Ecrire était un moyen pour moi de m'extraire du confinement et de trouver un équilibre dans des journées qui pouvaient être routinières
"Pas trop chambré dans le vestiaire"
Paul Lasne offre des récits intimistes, imagés, où le banal se fait poésie. Les mots craquent, l'odeur du café vous saisit au détour d'une ligne. L'auteur jongle avec les émotions et dit, au fond, l'universalité de ces instants claquemurés.
Page après page, il photographie des scènes de famille, immortalise des souvenirs, sublime l'ordinaire. Ici la fabrication d'une tarte aux pommes avec sa fille, "Louise ne tient plus, écrit-il. Elle se dérobe, abandonne sa retenue et fait plonger ses doigts à l'assaut de la pâte. Elle lèche, déguste, claque de la langue". Là, une rêverie nocturne, le regard posé depuis une fenêtre sur les grues du port de Brest, "j'imagine ce monde remuant dans le contrepied du jour. Des ouvriers aux barbes grises et denses qui crachent une fumée froide". Là encore, une réflexion sur l'écriture, "bientôt un mois que nous regardons le dehors, bientôt un mois que j'écris mon intérieur".
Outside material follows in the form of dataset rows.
(** * sbench: a shallow embedding of the write / purge / read disk benchmark

    The development follows [sbench.cpp] function by function.  The program
    talks to the operating system only through a handful of calls (the
    [std::ofstream] operations, [std::system], [open], [fcntl], [read],
    [close], [unlink]); each of them is embedded as a primitive acting on a
    [Machine], and everything that the operating system decides (which call
    fails, when a signal arrives, what the entropy source returns) is read
    from an [Env].  The functions of the program are then written in a small
    state-and-exception monad [IO] over the machine. *)

From Stdlib Require Import ZArith Ascii String List Lia.
From Stdlib Require Import Strings.Byte.
From stdpp Require Import base option list gmap strings pretty.

Open Scope string_scope.
Open Scope list_scope.
Open Scope Z_scope.

(** ** Constants of the program *)

(** [size_t] and [long] are 64 bits wide on the platform the tool is written
    for; unsigned arithmetic wraps. *)
Definition SIZE_MAX : Z := 2 ^ 64 - 1.
Definition LONG_MAX : Z := 2 ^ 63 - 1.
Definition LONG_MIN : Z := - 2 ^ 63.

Definition wrap_size_t (z : Z) : Z := z mod 2 ^ 64.

Definition MB : Z := 1024 * 1024.
Definition BUFSZ : Z := MB.
Definition VER : string := "1.0".

(** The buffer size as a length of lists. *)
Definition BUFSZ_nat : nat := Z.to_nat BUFSZ.

(** ** The configuration record *)

Record Context := mkContext {
  outfile : string;
  mb : Z;                     (* size_t *)
  valid : bool;
  outfileCreated : bool
}.

(** The default member initialisers of [struct Context]. *)
Definition Context_default : Context :=
  {| outfile := ""; mb := 2 * 1024; valid := false; outfileCreated := false |}.
(** * InsurLit: a shallow embedding of the policy-summary pipeline

    The repository is a Streamlit application in five Python modules:
    [document_processing] (text extraction), [readability] (scoring),
    [gemini_integration] (summary and question answering through a hosted
    model), [pdf_export] (report writer) and [app] (the session controller).

    Python [str] values are modelled by [string], read as sequences of code
    points below 256; the classification tables ([isspace], [lower],
    [isupper]) are Python's tables restricted to that range.  The report
    writer, whose behaviour depends on the code points above 255, takes
    its texts as lists of code points.  Everything the
    repository obtains from a library or from the outside world (the hosted
    model, [json.loads], [textstat], [pdfplumber], [docx], [pytesseract], the
    clock) is a Section variable, so the theorems hold whatever these do. *)

From Stdlib Require Import String Ascii List Bool Arith ZArith QArith Lia.
From Stdlib Require Import DecimalString Lqa.
Import ListNotations.
Close Scope Q_scope.
Open Scope list_scope.
Open Scope string_scope.
Open Scope nat_scope.

(* ================================================================== *)
(** * Part I. Definitions *)
(* ================================================================== *)

(** ** The methods of Python's [str] that the repository calls *)
Module PyStr.

Definition code (c : ascii) : N := N_of_ascii c.
(** The tokenizer of the examples always decodes. *)
Lemma char_encoder_decodes : decodes char_encoder.
Proof. intros ts. eexists. reflexivity. Qed.

(** C2. With [chunkTokens = 1] and [overlapTokens = 1] on a text of two
    tokens the loop never leaves its first window: whatever the fuel, the
    chunker has not returned. *)
Theorem chunker_stuck_when_overlap_fills_window :
  forall fuel,
    chunkTextByTokens char_encoding_for_model latin1_decode fuel (Some "ab")
      (tiny_opts 1 1) = None.
Proof.
  intros fuel. unfold chunkTextByTokens. cbn -[chunk_loop].
  apply loop_diverges;
    [apply char_encoder_decodes | | |];
    unfold chunkSize_of, overlap_of, tiny_opts; cbn; lia.
Qed.

Lemma chunk_count_witness :
  exists cs,
    chunkTextByTokens char_encoding_for_model latin1_decode 7 (Some "abcdefg")
      (tiny_opts 3 1) = Some (Ok cs) /\
    Z.of_nat (length cs) = Z.max 1 (expected_chunks 7 3 1) /\
    (1 < 7 -> Z.of_nat (length cs) = expected_chunks 7 3 1) /\
    (7 <= 3 -> length cs = 1%nat).
Proof.
  apply (chunk_count char_encoding_for_model latin1_decode (Some "abcdefg")
           (tiny_opts 3 1) char_encoder
           (map (fun a => Z.of_nat (nat_of_ascii a)) (list_ascii_of_string "abcdefg"))
           3 1 7%nat).
  - reflexivity.
  - reflexivity.
  - intros ts. eexists. reflexivity.
  - reflexivity.
  - reflexivity.
  - lia.
  - simpl. lia.
Defined.

(** C4 as stated fails on a text shorter than the overlap: one token, a
    window of 3 and an overlap of 2 give one chunk, where the count of the
    specification is 0. *)
Lemma short_text_one_chunk_formula_zero :
  chunkTextByTokens char_encoding_for_model latin1_decode 1 (Some "a")
    (tiny_opts 3 2)
  = Some (Ok [{| text := TArr ["a"]; page := None; chunkIndex := 0 |}])
  /\ encode char_encoder "a" = Ok [97]
  /\ expected_chunks 1 3 2 = 0.
Proof. repeat split. Qed.

Lemma chunk_fields_witness :
  exists enc tokens,
    char_encoding_for_model (str_or None "gpt-3.5-turbo") = Ok enc /\
    encode enc (str_or (Some "abc") "") = Ok tokens /\
    chunk_shape latin1_decode enc tokens
      [{| text := TArr ["ab"]; page := None; chunkIndex := 0 |};
       {| text := TArr ["bc"]; page := None; chunkIndex := 1 |}].
Proof.
  apply (chunk_fields char_encoding_for_model latin1_decode 2 (Some "abc")
           (tiny_opts 2 1)).
  reflexivity.
Defined.

(** C6 as stated fails: the [text] of a returned chunk is an array, not a
    string. *)
Lemma chunk_text_is_array :
  exists c,
    chunkTextByTokens char_encoding_for_model latin1_decode 1 (Some "a")
      default_opts = Some (Ok [c]) /\
    text c = TArr ["a"] /\
    forall s, text c <> TStr s.
Proof.
  eexists. split; [reflexivity|]. split; [reflexivity|]. intros s. discriminate.
Qed.

Lemma nonpositive_chunkTokens_witness :
  let opts := {| chunkTokens := Some (-5); overlapTokens := None; model := None |} in
  let size := if -5 =? 0 then 2000 else 1 in
  chunkTextByTokens char_encoding_for_model latin1_decode 4 (Some "abc") opts
  = chunkTextByTokens char_encoding_for_model latin1_decode 4 (Some "abc")
      {| chunkTokens := Some size; overlapTokens := None; model := None |}
  /\ (forall e,
        chunkTextByTokens char_encoding_for_model latin1_decode 4 (Some "abc") opts
        = Some (Throw e) ->
        char_encoding_for_model (str_or None "gpt-3.5-turbo") = Throw e \/
        exists enc,
          char_encoding_for_model (str_or None "gpt-3.5-turbo") = Ok enc /\
          (encode enc (str_or (Some "abc") "") = Throw e \/
           exists ts, decode enc ts = Throw e))
  /\ (forall enc tokens,
        char_encoding_for_model (str_or None "gpt-3.5-turbo") = Ok enc ->
        encode enc (str_or (Some "abc") "") = Ok tokens ->
        decodes enc ->
        overlap_of opts < size ->
        (length tokens < 4)%nat ->
        exists cs,
          chunkTextByTokens char_encoding_for_model latin1_decode 4 (Some "abc") opts
          = Some (Ok cs)).
Proof.
  apply (nonpositive_chunkTokens_replaced char_encoding_for_model latin1_decode
           4 (Some "abc") (-5) None None).
  lia.
Defined.

(** C7 as stated fails: with [chunkTokens] 0 or negative the chunker
    returns chunks and throws nothing. *)
Lemma nonpositive_chunkTokens_chunks :
  chunkTextByTokens char_encoding_for_model latin1_decode 3 (Some "abc")
    {| chunkTokens := Some 0; overlapTokens := None; model := None |}
  = Some (Ok [{| text := TArr ["abc"]; page := None; chunkIndex := 0 |}])
  /\
  chunkTextByTokens char_encoding_for_model latin1_decode 3 (Some "abc")
    {| chunkTokens := Some (-5); overlapTokens := None; model := None |}
  = Some (Ok [{| text := TArr ["a"]; page := None; chunkIndex := 0 |};
              {| text := TArr ["b"]; page := None; chunkIndex := 1 |};
              {| text := TArr ["c"]; page := None; chunkIndex := 2 |}]).
Proof. split; reflexivity. Qed.

(** ** The vector service *)

Lemma quiet_refl w : quiet w w.
Proof. split; [reflexivity|]. exists []. split; [reflexivity|constructor]. Qed.

Lemma quiet_trans w1 w2 w3 : quiet w1 w2 -> quiet w2 w3 -> quiet w1 w3.
Proof.
  intros [Hp1 (e1 & Ht1 & Hf1)] [Hp2 (e2 & Ht2 & Hf2)]. split.
  - intros name. now rewrite Hp2, Hp1.
  - exists (e2 ++ e1). split.
    + now rewrite Ht2, Ht1, app_assoc.
    + apply Forall_app; split; assumption.
Qed.

Lemma quiet_log e w : is_upsert e = false -> quiet w (log e w).
Proof.
  intros He. split; [reflexivity|]. exists [e]. split; [reflexivity|].
  constructor; [exact He|constructor].
Qed.

Lemma quiet_log_after e w w' :
  is_upsert e = false -> quiet w w' -> quiet w (log e w').
Proof. intros He Hq. eapply quiet_trans; [exact Hq|now apply quiet_log]. Qed.

Lemma quiet_client w :
  quiet w {| trace := trace w; client := true; db := db w |}.
Proof. split; [reflexivity|]. exists []. split; [reflexivity|constructor]. Qed.
(* ===== verification/Prelude.v ===== *)
(** TIM, the Token Identity Manager: a verification library of the service.

    TIM (crate [tim], Rust) issues JSON web tokens, validates, extends, revokes,
    lists and introspects them, logs users in through OpenID Connect providers and
    keeps their sessions.  This library translates its modules into executable
    definitions and proves what they promise.

    ** Method

    Code that reads a clock, draws random bytes or talks to the database or to
    another server is a computation of the monad [M] of Effects.v, a function
    from a [World] (World.v) to an outcome and the next world: [Ret], [Throw] of a
    [TimError], [Panic], or [Dropped] when the future is dropped at an [.await],
    because the time limit of its request has passed or its client has gone away.  The world holds the PostgreSQL tables, the
    in-process session map, the two caches and [tick], the number of
    interactions so far; what the outside answers to interaction number n is an
    oracle of the class [Env] (and [Net] for HTTP), so theorems hold for every
    clock, every random source, every database fault, every instant at which a
    request is cut off and every server.  An SQL statement is a function on the
    tables; a transaction rolls back when its body fails or is dropped; a commit
    that fails or is waited for no longer may or may not have been applied.  Integers are [Z]
    with the wrapping of the source's type written out (release build).

    Third-party crates are type classes with the documented behaviour the code
    relies on as separate law classes: [Jose] (jsonwebtoken and rsa), [Chrono]
    and [ChronoSerde], [UuidLib], [SerdeJson], [HttpLib] (http, base64, tower),
    [Aead] (chacha20poly1305), [JwkKeys], [Net] (reqwest), [FlowLib] (url, sha2),
    [AxumLib] (axum's extractors), [YamlLib] (serde_yaml), [PgLib] (sqlx's pool),
    [ChronoText].  [Files] is the file system at start-up.  Toy.v, ToyWeb.v and
    ToyApp.v instantiate all of them with concrete functions.

    ** Files and the code they model

    - Prelude (this file): [Result], machine integers, list and map lemmas.
    - Str: strings of the Rust standard library, with UTF-8.
    - Chrono, Json, Jose: the interfaces of the crates of these names.
    - Error: src/error.rs.  World: the tables of migrations/ and the process state.
    - Effects: the monad, SQL, transactions; [wp], [preserves] and their tactics.
    - Claims: [StandardClaims] of src/jwt/service.rs and its serde encoding.
    - Config: src/config/mod.rs (records, defaults, [validate]); ConfigLoad: its
      search for the file, the loopback rule, [diagnose].  NetAddr: the address
      parser of std::net that the configuration and the start-up rely on.
    - Doctor: src/doctor.rs.
    - Crypto: src/crypto/mod.rs.  JwtApi: src/jwt/api.rs.
    - JwtService: src/jwt/service.rs, one definition per method; JwtTheorems,
      JwtList and JwtChain hold the theorems about single methods, listing, and
      the service as a transition system with overlapping requests.
    - Introspect: src/introspect/mod.rs.  Security: src/security/.
    - SessionStore, MemoryStore, PostgresStore, SessionCrypto: src/oauth2/session/.
    - Outbound: src/http.rs, src/oauth2/discovery.rs, src/oauth2/jwks.rs.
    - Registry: src/oauth2/registry.rs.  IdToken: src/oauth2/idtoken.rs.
    - Flow: src/oauth2/flow.rs and src/oauth2/state_sweeper.rs; LoginRace: logins,
      callbacks and the sweeper as a transition system in which callbacks overlap.
    - Axum: requests and extractors.  AccessLog: src/access_log.rs, with the line
      that is logged for a request.
    - Router: src/router/mod.rs, one definition per handler, the route table and
      all the layers; RouterTheorems: what the endpoints promise; StackTheorems:
      what the layers do; Answers: that every request is answered, and what a
      request that is cut off leaves behind.
    - Ledger: an abstract specification of the token tables, a ledger of issued and
      revoked identifiers with four kinds of move; LedgerHttp: every handler, hence
      every HTTP request, is a simulation of ledger moves.  HttpChain: extension
      requests that overlap, simulated by the system of JwtChain.
    - Boot: src/main.rs and src/db/mod.rs; BootTheorems: what a start guarantees
      and how the doctor foretells it.  SweeperLiveness: the background task.
    - Toy, ToyWeb, ToyApp, Witnesses, ServiceWitnesses: the theorems at work on a
      concrete deployment.

    The token service calls the signer (Crypto) and the tables; introspection is
    a client of the token service; the login flow goes through the registry, the
    caches of Outbound, ID-token verification and a session store.  The store is
    an interface: [SessionStore] is the trait, [StoreSpec] its contract over an
    abstract map of sessions; both implementations are instances, and theorems
    about sessions are proved from the contract alone.

    A request goes through [Router.serve], from the outside in: the CORS layer,
    the static headers, the access log, the time limit, the body limit, the route
    table, one handler.  A handler waits for its body, checks its gate
    (Security), calls the token service, the login flow or the session store of
    the [AppState], and renders the answer.  [Boot.boot] builds that state from
    the configuration, or the process ends.

    ** What the theorems show

    The service as a whole (C1-C11): an active answer means a signed, unexpired,
    unrevoked and acceptable token, over HTTP too; a service that was started with
    the admin token required lets nobody else touch the token tables; a revoked
    token is refused whatever requests follow; a token issued over HTTP is accepted
    over HTTP; every request refines the abstract ledger, so that whatever is
    served an extension chain has at most one live member; a request that is cut
    off has made its move or none (some, for a bulk revocation), though its answer
    may not tell; a closed
    gate leaves no trace; every request is answered; a start ends in a well-formed
    service.  Tokens (C12-C24): extending is atomic and hands over; extension
    chains are well-founded whatever is served, also when extensions overlap,
    though overlapping extensions may leave two live members (C15); keys rotate
    with a grace period; bearer tokens, bulk revocation, introspection and listing
    are exact.  Logins (C25-C30): an accepted ID token passed every check, a
    session is only opened for a fresh state row, which at most one of several
    overlapping callbacks consumes, and is the session later requests are served;
    outbound fetches end, and the offline switch blocks them.  Sessions (C31-C34):
    the envelope round trip, the store contract and both refinements, the liveness
    of the sweeper, logout.  Gates, start and layers (C35-C40): Basic
    authentication, the doctor against a later start in both directions, the trace
    context, what a log line can tell, what other origins see.

    Further theorems are not numbered: generation and validation
    ([JwtTheorems.generate_valid]), configuration validation
    ([Config.validate_spec]), loopback addresses ([ConfigLoad.loopback_exact]),
    redirect URIs ([Flow.resolve_redirect_uri_spec]), the sweeper of login states
    ([Flow.sweep_keeps_fresh]), bulk revocation
    ([JwtTheorems.bulk_revoke_tallies]), starts that are refused
    ([BootTheorems.defaults_refused], [loopback_names_refused],
    [cors_list_refused]), the registry, the admin gate, static headers, cookies
    ([RouterTheorems.cookies_read_back]), error bodies, details of the HTTP
    interface in RouterTheorems, that an extension handler is the two parts
    HttpChain runs ([HttpChain.extension_split]), and the special cases
    [JwtTheorems.revoke_final], [JwtChain.chain_single_live],
    [JwtChain.chains_rooted], [JwtChain.revoked_forever] and
    [Flow.callback_single_use] of the numbered ones.

    ** Bounds and fuel

    [fetch_attempts] counts down the source's own three retries, so a fetch makes
    at most four attempts; [utf8_valid_from] takes the length of the string as
    fuel and every round consumes a byte.  All other recursion is structural.
    The endless background task is a pair of sequences of worlds
    ([SweeperLiveness.execution]); its liveness assumes that the clock passes
    every instant and that rounds keep succeeding now and then.

    ** Not modelled

    The text of log lines other than the access log and the messages of start-up;
    the spans of TraceLayer; parsing of YAML and of the command line; how tower
    computes the headers of a CORS answer (parameters with laws); coalescing of
    concurrent cache misses (moka); the work of the connection pool and of the
    migration runner (sqlx), whose tables are the records of World.v.  When the
    time limit of a request strikes is the oracle's choice, at any [.await], so
    the configured number of seconds does not occur.  A request is served as one
    run, except in HttpChain and JwtChain, where extensions overlap, and in
    LoginRace, where logins do: the operations whose writes depend on an earlier
    read that another request may invalidate. *)
From stdpp Require Export base gmap strings list sorting pretty countable.
From Stdlib Require Export ZArith Lia Ascii.
(* ===== verification/Chrono.v ===== *)
(** Instants and durations, as the program uses the [chrono] crate.

    A [DateTime<Utc>] is the number of microseconds since the Unix epoch (the
    precision at which the [timestamptz] columns of the schema keep it), a
    [Duration] a number of microseconds.  The bounds of both types belong to
    [chrono] and are the fields of the class [Chrono]; out of them
    [Duration::minutes], [Duration::seconds] and [DateTime + Duration] panic
    (here [None]) and [DateTime::from_timestamp] answers [None], as their
    documentation says. *)
From S2P Require Import Prelude.

Definition MICROS : Z := 1000000.

Class Chrono := {
  td_max : Z;   (** [TimeDelta::MAX], and [TimeDelta::MIN] is its opposite *)
  utc_min : Z;  (** [DateTime::<Utc>::MIN_UTC] *)
  utc_max : Z;  (** [DateTime::<Utc>::MAX_UTC] *)
}.

(** What the program relies on: the ranges hold the epoch and the clock's
    plausible values are not at their edge. *)
Class ChronoLaws (C : Chrono) := {
  td_max_pos : MICROS <= td_max;
  utc_min_neg : utc_min <= 0;
  utc_max_pos : MICROS <= utc_max;
  utc_seconds : - 2 ^ 63 * MICROS <= utc_min /\ utc_max < 2 ^ 63 * MICROS;
}.

Section Chrono.
Context `{Chrono}.

(** [DateTime::timestamp]: whole seconds, rounded down. *)
Definition timestamp (dt : Z) : Z := dt / MICROS.

Definition td_of_micros (us : Z) : option Z :=
  if (- td_max <=? us) && (us <=? td_max) then Some us else None.

(** [Duration::minutes] and [Duration::seconds] *)
Definition td_minutes (m : Z) : option Z := td_of_micros (m * 60 * MICROS).
Definition td_seconds (s : Z) : option Z := td_of_micros (s * MICROS).

Definition in_utc (dt : Z) : bool := (utc_min <=? dt) && (dt <=? utc_max).

(** [impl Add<Duration> for DateTime] *)
Definition add_signed (dt d : Z) : option Z :=
  if in_utc (dt + d) then Some (dt + d) else None.

(** [DateTime::<Utc>::from_timestamp(s, 0)] *)
Definition from_timestamp (s : Z) : option Z :=
  if in_utc (s * MICROS) then Some (s * MICROS) else None.

Lemma td_minutes_Some m d : td_minutes m = Some d -> d = m * 60 * MICROS.
Proof. unfold td_minutes, td_of_micros. case_match; naive_solver. Qed.

Lemma td_seconds_Some s d : td_seconds s = Some d -> d = s * MICROS.
Proof. unfold td_seconds, td_of_micros. case_match; naive_solver. Qed.

Lemma add_signed_Some dt d r : add_signed dt d = Some r -> r = dt + d.
Proof. unfold add_signed. case_match; naive_solver. Qed.

Lemma from_timestamp_Some s r : from_timestamp s = Some r -> r = s * MICROS.
Proof. unfold from_timestamp. case_match; naive_solver. Qed.

Lemma timestamp_le dt dt' : dt <= dt' -> timestamp dt <= timestamp dt'.
Proof. intros. apply Z.div_le_mono; [done|lia]. Qed.

Lemma timestamp_add_seconds dt s : timestamp (dt + s * MICROS) = timestamp dt + s.
Proof. unfold timestamp. apply Z.div_add. done. Qed.

Lemma timestamp_add_minutes dt m : timestamp (dt + m * 60 * MICROS) = timestamp dt + m * 60.
Proof. apply timestamp_add_seconds. Qed.

(** The timestamp of an instant fits in [i64]. *)
Lemma timestamp_i64 `{!ChronoLaws _} dt : in_utc dt = true -> in_i64 (timestamp dt).
Proof.
  unfold in_utc, in_i64, I64_MAX, timestamp, MICROS. intros [?%Z.leb_le ?%Z.leb_le]%andb_true_iff.
  pose proof utc_seconds as [Hlo Hhi]. unfold MICROS in *. split.
  - apply Z.div_le_lower_bound; lia.
  - enough (dt / 1000000 < 2 ^ 63) by lia. apply Z.div_lt_upper_bound; lia.
Qed.

(** [num_days] rounds toward zero. *)
Definition num_days (d : Z) : Z := Z.quot d (86400 * MICROS).
End Chrono.

(** The documented bounds: [TimeDelta::MAX] is [i64::MAX] milliseconds, and
    [MIN_UTC]/[MAX_UTC] are the first and last instants of the years -262143
    and +262142. *)
#[export] Instance chrono_documented : Chrono := {
  td_max := I64_MAX * 1000;
  utc_min := -8334601228800 * MICROS;
  utc_max := 8210266876799 * MICROS + 999999;
}.

#[export] Instance chrono_documented_laws : ChronoLaws chrono_documented.
Proof. split; vm_compute; repeat split; discriminate. Qed.
(* ===== verification/World.v ===== *)
(** The state the program reads and writes.

    [Pg] is the PostgreSQL database of [migrations/]: one row type per table,
    a table with a primary key the code looks up by is a finite map on it and
    [custom_jwt.jwt_metadata] is the list of its rows in insertion order.
    [World] adds the process's own state: the in-memory session map
    ([DashMap] of [MemoryStore]), the two [moka] caches and a counter of the
    interactions with the outside performed so far, which indexes the oracles
    of Effects.v. *)
From S2P Require Import Prelude Json.

(** [uuid::Uuid]: 128 bits. *)
Abbreviation Uuid := N.

(** ** Tables *)

(** [custom_jwt.jwt_metadata] *)
Record MetaRow := mkMeta {
  m_id : Uuid;
  m_jwt_uuid : Uuid;
  m_created_at : Z;
  m_claim_keys : string;
  m_issued_at : Z;
  m_expires_at : Z;
  m_subject : option string;
  m_jwt_name : option string;
  m_audience : option string;
  m_issuer : option string;
  m_supersedes : option Uuid;
  m_original : Uuid;
}.

(** [custom_jwt.denylist], primary key [jwt_uuid] *)
Record DenyRow := mkDeny {
  d_created_at : Z;
  d_denylisted_at : Z;
  d_expires_at : Z;
  d_reason : option string;
}.

(** [auth.oauth_state], primary key [state] *)
Record StateRow := mkState {
  st_created_at : Z;
  st_provider_id : string;
  st_nonce : string;
  st_pkce_verifier : option string;
  st_redirect_uri : option string;
}.

(** [auth.session], primary key [id] *)
Record SessionRow := mkSessionRow {
  sr_provider_id : string;
  sr_user_id : string;
  sr_created_at : Z;
  sr_last_activity : Z;
  sr_expires_at : Z;
  sr_profile_encrypted : string;
}.

Record Pg := mkPg {
  metadata : list MetaRow;
  denylist : gmap Uuid DenyRow;
  oauth_state : gmap string StateRow;
  session_rows : gmap string SessionRow;
}.

(** ** Process state *)

(** [oauth2::session::store::Session] *)
Record Session := mkSession {
  s_id : string;
  s_provider_id : string;
  s_user_id : string;
  s_created_at : Z;
  s_last_activity : Z;
  s_expires_at : Z;
  s_profile : gmap string Value;
}.

(** [oauth2::discovery::Discovery] *)
Record Discovery := mkDiscovery {
  issuer : string;
  authorization_endpoint : string;
  token_endpoint : string;
  userinfo_endpoint : option string;
  jwks_uri : string;
  grant_types_supported : list string;
  response_types_supported : list string;
}.

(** [jsonwebtoken::jwk]: the parts of a JWK the program looks at. *)
Inductive AlgorithmParameters :=
| RSA (n e : string)
| EllipticCurve (x y : string)
| OctetKeyPair (debug : string)
| OctetKey (debug : string).

Record Jwk := mkJwk {
  key_id : option string;
  key_algorithm : option string;  (** the [Debug] name of the [KeyAlgorithm] *)
  algorithm : AlgorithmParameters;
}.

Record World := mkWorld {
  pg : Pg;
  mem_sessions : gmap string Session;
  discovery_cache : gmap string Discovery;
  jwks_cache : gmap string (list Jwk);
  tick : nat;
}.

#[export] Instance meta_row_eq_dec : EqDecision MetaRow.
Proof. solve_decision. Defined.
#[export] Instance deny_row_eq_dec : EqDecision DenyRow.
Proof. solve_decision. Defined.
#[export] Instance state_row_eq_dec : EqDecision StateRow.
Proof. solve_decision. Defined.
#[export] Instance session_eq_dec : EqDecision Session.
Proof. solve_decision. Defined.

(** ** Updates *)

Definition with_metadata (l : list MetaRow) (p : Pg) : Pg :=
  mkPg l (denylist p) (oauth_state p) (session_rows p).
Definition with_denylist (m : gmap Uuid DenyRow) (p : Pg) : Pg :=
  mkPg (metadata p) m (oauth_state p) (session_rows p).
Definition with_oauth_state (m : gmap string StateRow) (p : Pg) : Pg :=
  mkPg (metadata p) (denylist p) m (session_rows p).
Definition with_session_rows (m : gmap string SessionRow) (p : Pg) : Pg :=
  mkPg (metadata p) (denylist p) (oauth_state p) m.

Definition with_pg (p : Pg) (w : World) : World :=
  mkWorld p (mem_sessions w) (discovery_cache w) (jwks_cache w) (tick w).
Definition with_mem_sessions (m : gmap string Session) (w : World) : World :=
  mkWorld (pg w) m (discovery_cache w) (jwks_cache w) (tick w).
Definition with_discovery_cache (m : gmap string Discovery) (w : World) : World :=
  mkWorld (pg w) (mem_sessions w) m (jwks_cache w) (tick w).
Definition with_jwks_cache (m : gmap string (list Jwk)) (w : World) : World :=
  mkWorld (pg w) (mem_sessions w) (discovery_cache w) m (tick w).
Definition bump (w : World) : World :=
  mkWorld (pg w) (mem_sessions w) (discovery_cache w) (jwks_cache w) (S (tick w)).

Definition empty_pg : Pg := mkPg [] ∅ ∅ ∅.
Definition initial_world : World := mkWorld empty_pg ∅ ∅ ∅ 0.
Le footballeur brestois sait qu'il suscite la curiosité dans le vestiaire. "Je n'ai pas encore été trop chambré, rigole-t-il. Pour l'instant, les joueurs tendent l'oreille, me demandent de quoi parle le livre". Pas de football en tout cas, "aucun intérêt puisque il n'y avait ni matchs, ni entraînement", si ce n'est cette partie de ballon partagée avec son fils, où l'écrivain effleure son métier.
Ce livre m'a permis de prendre mon métier de footballeur avec un peu plus de hauteur de vue. Je relativise plus facilement qu'avant
Avec un père écrivain, on pourrait se dire que l'atavisme y est bien pour quelque chose, céder à la facilité et croire que, derrière la plume du milieu de terrain, se cache la figure paternelle qui d'ailleurs édite "MurMures". Paul Lasne réfute le parallèle.
Ce livre, il l'a bâti seul. Jusqu'à ce confinement, écrire ne lui avait même pas traversé l'esprit. Et il n'imaginait pas non plus transpirer autant au-dessus de ses petits cahiers bleus. "Ils sont très raturés, sourit-il. Écrire, c'est un long processus. Il y a l'esthétique et le plaisir de l'écriture parce que, parfois, on a l'impression que tout vient tout seul. Mais quand on se met à retravailler les textes sur l'ordinateur et que l'on se rend compte qu'il y a des choses qui ne vont pas, là, c'est le gros travail de réécriture qui commence. Je me suis tiré les cheveux plus d'une fois car c'est très difficile".
Je suis quelqu'un de pudique, je ne m'étends pas sur les réseaux sociaux ni ne montre ma vie privée. Mon livre révèle une part d'intimité sans que cela soit intrusif
Dans cet isolement, dans ces journées sans football, le joueur du Stade Brestois s'est ouvert une porte qu'il n'a pas l'intention de refermer de si tôt. "Le champ des possibles est infini. J'ai envie d'explorer plus de choses dans ma vie" souffle celui qui, ce dimanche, enfilera le maillot rouge et blanc face à Metz. Un chapitre de plus à une histoire entamée avec le ballon rond voilà plus de vingt ans.